Lemma le_val_bytes32 v : le_val (bytes32 v) = u32 v.
Proof. unfold bytes32. cbn [le_val]. rewrite !u8_idemp. unfold u8, u32. lia. Qed.

Lemma length_mem_read m a n : length (mem_read m a n) = n.
Proof. revert a. induction n; intros; simpl; [done|]. by rewrite IHn. Qed.

Lemma nth_mem_read m a n i :
  (i < n)%nat -> nth i (mem_read m a n) 0 = load8 m (a + Z.of_nat i).
Proof.
  revert a i. induction n as [|n IH]; intros a i Hi; [lia|].
  destruct i as [|i]; simpl.
  - f_equal; lia.
  - rewrite IH by lia. f_equal; lia.
Qed.

Lemma mem_read_ext m m' a n :
  (forall x, a <= x < a + Z.of_nat n -> load8 m x = load8 m' x) ->
  mem_read m a n = mem_read m' a n.
Proof.
  revert a. induction n as [|n IH]; intros a H; simpl; [done|].
  f_equal; [apply H; lia|]. apply IH. intros; apply H; lia.
Qed.

Lemma mem_read_app m a n k :
  mem_read m a (n + k) = mem_read m a n ++ mem_read m (a + Z.of_nat n) k.
Proof.
  revert a. induction n as [|n IH]; intros a; simpl.
  - f_equal; lia.
  - rewrite IH. do 2 f_equal. f_equal; lia.
Qed.

Lemma mem_write_in m a bs x :
  a <= x < a + Z.of_nat (length bs) ->
  mem_write m a bs x = nth (Z.to_nat (x - a)) bs 0.
Proof.
  intros H. unfold mem_write.
  destruct (Z.leb_spec a x); [|lia].
  destruct (Z.ltb_spec x (a + Z.of_nat (length bs))); [done|lia].
Qed.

** Problem **
Every line of the listing that holds the word "intros" is to be found and copied.

** Output of the exercise **
Proof. revert a. induction n; intros; simpl; [done|]. by rewrite IHn. Qed.
  revert a i. induction n as [|n IH]; intros a i Hi; [lia|].
  revert a. induction n as [|n IH]; intros a H; simpl; [done|].
  f_equal; [apply H; lia|]. apply IH. intros; apply H; lia.
  revert a. induction n as [|n IH]; intros a; simpl.
  intros H. unfold mem_write.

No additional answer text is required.